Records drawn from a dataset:
= = = = = = =
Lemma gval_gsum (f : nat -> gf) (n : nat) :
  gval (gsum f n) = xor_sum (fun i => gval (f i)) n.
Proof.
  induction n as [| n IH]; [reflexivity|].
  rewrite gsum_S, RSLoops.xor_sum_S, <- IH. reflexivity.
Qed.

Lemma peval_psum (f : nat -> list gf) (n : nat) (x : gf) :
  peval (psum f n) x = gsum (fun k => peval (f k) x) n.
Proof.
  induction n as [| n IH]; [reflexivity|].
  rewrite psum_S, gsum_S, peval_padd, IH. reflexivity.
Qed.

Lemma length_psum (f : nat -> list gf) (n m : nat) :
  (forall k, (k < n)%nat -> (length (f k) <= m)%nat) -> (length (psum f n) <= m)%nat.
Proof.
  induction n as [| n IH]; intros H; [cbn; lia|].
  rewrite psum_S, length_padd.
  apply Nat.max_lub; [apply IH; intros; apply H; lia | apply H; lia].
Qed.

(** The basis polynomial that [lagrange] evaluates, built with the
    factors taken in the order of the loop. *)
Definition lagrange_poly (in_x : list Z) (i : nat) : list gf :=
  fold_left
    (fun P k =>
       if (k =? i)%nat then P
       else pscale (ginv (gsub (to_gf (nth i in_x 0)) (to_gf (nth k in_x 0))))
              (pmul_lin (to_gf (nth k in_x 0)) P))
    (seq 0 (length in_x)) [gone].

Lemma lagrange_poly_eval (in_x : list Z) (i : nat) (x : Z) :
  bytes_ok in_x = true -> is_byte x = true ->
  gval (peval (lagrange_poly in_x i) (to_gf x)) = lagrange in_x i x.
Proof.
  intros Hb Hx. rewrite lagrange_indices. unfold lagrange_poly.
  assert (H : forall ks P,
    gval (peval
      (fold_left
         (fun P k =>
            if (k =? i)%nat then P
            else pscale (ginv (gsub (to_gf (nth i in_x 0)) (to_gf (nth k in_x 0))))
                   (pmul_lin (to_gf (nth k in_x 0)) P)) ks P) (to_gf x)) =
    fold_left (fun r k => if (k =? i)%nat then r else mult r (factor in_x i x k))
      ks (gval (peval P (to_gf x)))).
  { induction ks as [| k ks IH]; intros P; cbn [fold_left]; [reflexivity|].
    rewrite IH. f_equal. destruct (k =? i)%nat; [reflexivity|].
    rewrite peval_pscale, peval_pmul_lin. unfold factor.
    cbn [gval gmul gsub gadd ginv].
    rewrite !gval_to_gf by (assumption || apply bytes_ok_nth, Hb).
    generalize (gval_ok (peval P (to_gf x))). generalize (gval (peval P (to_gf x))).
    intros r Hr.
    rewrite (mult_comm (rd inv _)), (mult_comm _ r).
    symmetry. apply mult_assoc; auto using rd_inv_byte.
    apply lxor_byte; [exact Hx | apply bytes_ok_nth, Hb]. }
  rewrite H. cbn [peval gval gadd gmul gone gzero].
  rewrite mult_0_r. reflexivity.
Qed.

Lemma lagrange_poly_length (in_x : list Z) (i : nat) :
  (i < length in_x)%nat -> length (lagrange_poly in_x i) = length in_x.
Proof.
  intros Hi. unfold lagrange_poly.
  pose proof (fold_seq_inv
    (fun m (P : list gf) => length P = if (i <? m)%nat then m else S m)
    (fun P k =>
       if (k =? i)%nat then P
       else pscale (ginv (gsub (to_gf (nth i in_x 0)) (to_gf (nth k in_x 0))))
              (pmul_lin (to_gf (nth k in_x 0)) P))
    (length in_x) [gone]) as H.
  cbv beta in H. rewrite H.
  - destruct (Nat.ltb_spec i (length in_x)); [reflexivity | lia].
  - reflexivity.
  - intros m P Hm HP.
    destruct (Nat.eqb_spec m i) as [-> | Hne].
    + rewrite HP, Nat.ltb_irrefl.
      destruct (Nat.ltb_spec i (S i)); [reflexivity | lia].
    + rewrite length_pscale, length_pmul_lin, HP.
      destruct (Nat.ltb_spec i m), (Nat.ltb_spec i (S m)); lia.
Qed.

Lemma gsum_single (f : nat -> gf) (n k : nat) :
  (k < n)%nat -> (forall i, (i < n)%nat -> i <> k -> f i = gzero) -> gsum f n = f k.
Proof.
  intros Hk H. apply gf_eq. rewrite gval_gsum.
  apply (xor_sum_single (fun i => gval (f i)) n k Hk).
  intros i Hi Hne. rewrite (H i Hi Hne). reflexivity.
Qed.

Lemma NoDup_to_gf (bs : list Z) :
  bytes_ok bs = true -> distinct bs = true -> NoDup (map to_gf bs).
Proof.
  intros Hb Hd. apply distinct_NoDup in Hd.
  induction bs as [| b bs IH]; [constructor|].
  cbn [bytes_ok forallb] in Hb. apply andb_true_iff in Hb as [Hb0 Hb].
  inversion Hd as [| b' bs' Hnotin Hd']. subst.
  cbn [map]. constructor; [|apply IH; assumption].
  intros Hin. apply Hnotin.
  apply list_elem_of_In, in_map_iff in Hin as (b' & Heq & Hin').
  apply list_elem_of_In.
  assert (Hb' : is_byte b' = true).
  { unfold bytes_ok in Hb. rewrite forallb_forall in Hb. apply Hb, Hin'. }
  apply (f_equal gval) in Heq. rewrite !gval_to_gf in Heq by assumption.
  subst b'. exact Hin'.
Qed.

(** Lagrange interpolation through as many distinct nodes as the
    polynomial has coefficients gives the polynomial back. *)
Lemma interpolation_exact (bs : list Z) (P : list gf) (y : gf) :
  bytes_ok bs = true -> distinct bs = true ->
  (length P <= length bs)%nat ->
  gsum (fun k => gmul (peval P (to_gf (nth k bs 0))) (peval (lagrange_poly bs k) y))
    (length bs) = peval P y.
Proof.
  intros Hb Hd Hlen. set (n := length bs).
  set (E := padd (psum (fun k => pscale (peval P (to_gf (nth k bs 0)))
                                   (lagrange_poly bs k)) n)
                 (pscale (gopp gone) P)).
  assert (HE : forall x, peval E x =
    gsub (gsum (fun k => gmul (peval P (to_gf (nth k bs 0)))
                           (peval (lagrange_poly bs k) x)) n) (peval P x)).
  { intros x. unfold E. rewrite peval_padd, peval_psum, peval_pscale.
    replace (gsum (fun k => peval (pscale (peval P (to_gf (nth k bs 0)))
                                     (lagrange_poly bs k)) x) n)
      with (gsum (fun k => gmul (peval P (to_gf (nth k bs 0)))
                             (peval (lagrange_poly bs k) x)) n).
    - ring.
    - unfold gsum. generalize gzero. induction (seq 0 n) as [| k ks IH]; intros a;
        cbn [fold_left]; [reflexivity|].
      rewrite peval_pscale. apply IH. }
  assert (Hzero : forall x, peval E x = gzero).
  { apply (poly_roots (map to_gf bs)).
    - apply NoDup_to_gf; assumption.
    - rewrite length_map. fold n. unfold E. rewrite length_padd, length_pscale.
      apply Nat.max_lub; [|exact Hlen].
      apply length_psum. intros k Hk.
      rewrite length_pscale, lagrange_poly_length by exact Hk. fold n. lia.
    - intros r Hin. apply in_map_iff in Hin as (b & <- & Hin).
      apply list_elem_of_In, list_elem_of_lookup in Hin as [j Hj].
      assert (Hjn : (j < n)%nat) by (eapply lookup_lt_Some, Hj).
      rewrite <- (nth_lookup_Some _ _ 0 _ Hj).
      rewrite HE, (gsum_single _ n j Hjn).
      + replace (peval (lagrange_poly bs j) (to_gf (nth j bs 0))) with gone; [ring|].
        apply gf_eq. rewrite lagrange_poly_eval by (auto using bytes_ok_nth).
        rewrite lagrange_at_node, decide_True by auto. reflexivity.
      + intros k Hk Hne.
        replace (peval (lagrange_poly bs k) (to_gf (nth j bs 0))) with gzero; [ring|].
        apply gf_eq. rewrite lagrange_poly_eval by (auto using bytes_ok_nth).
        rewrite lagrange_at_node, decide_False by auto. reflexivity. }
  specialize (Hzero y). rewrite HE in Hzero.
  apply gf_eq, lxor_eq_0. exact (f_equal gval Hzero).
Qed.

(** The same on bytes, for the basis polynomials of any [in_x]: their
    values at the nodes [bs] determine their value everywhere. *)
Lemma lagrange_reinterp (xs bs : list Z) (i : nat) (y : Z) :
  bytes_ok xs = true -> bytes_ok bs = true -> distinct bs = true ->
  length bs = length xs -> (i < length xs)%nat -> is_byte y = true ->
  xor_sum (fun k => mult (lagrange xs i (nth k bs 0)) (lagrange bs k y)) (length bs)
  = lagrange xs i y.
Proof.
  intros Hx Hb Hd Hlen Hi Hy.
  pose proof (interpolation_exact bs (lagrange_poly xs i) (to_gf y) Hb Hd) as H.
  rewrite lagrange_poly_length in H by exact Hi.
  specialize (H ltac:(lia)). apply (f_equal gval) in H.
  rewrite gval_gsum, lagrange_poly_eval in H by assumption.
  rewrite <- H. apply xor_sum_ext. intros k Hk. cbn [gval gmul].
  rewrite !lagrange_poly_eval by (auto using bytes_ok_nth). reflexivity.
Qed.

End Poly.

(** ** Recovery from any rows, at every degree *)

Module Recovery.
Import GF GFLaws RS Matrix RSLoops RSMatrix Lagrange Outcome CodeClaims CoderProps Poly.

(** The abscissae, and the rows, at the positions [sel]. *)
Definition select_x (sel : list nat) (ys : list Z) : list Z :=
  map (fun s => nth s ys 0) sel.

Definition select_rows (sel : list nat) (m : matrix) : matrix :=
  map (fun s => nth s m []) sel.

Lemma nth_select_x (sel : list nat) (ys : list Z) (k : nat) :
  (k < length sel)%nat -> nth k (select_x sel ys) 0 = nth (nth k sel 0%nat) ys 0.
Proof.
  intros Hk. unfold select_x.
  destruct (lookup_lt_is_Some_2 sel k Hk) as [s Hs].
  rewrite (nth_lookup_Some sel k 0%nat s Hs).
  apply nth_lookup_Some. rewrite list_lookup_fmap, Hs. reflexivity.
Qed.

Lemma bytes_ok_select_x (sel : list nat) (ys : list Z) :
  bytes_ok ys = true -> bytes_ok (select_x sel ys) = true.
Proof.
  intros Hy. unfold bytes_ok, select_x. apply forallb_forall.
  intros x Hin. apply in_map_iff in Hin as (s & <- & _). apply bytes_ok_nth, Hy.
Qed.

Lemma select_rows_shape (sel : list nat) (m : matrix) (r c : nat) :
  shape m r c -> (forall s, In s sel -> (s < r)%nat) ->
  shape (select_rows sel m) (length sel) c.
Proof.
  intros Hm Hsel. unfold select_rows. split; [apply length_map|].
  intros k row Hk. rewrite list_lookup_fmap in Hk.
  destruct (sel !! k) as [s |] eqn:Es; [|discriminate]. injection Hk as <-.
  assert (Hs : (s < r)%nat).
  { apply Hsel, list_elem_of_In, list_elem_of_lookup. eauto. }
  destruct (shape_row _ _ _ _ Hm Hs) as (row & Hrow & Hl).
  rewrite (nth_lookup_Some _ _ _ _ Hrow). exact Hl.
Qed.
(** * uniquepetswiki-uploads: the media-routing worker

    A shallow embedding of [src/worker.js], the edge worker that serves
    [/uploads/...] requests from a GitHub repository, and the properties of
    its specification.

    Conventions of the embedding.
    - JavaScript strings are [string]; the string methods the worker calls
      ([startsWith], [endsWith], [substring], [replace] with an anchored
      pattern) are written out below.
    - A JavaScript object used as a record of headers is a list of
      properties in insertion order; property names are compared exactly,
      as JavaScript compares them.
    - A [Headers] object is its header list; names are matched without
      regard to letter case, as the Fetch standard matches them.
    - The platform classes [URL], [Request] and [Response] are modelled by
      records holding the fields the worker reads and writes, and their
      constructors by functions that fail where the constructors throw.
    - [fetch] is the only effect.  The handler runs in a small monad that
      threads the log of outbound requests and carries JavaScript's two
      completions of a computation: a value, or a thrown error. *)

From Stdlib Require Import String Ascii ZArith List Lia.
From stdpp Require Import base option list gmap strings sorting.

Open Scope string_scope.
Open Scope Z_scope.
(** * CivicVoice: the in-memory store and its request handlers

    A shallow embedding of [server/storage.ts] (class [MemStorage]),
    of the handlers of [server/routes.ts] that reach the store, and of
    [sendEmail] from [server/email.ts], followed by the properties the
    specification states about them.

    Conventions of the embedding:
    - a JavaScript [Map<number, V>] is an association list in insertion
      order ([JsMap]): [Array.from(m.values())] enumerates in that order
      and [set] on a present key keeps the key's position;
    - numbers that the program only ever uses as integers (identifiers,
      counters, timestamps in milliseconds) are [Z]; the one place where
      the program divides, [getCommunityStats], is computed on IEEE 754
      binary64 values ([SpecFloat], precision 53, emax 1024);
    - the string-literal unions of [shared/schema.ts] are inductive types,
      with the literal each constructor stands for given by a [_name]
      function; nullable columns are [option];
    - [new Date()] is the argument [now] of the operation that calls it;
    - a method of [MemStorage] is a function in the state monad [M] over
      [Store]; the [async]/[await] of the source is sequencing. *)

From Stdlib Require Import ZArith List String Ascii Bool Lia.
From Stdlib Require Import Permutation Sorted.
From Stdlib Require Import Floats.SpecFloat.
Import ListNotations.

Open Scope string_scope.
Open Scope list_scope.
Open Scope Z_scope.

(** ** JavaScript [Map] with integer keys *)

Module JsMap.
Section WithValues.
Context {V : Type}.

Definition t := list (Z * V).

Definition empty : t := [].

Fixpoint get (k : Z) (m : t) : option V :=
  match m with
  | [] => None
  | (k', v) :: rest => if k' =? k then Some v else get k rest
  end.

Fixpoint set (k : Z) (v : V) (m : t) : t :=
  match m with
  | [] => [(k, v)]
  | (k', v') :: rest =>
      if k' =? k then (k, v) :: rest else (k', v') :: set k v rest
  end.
= = = = = = =
Would you copy all lines in the records where the string "basis" appears?

(** The basis polynomial that [lagrange] evaluates, built with the
(** The same on bytes, for the basis polynomials of any [in_x]: their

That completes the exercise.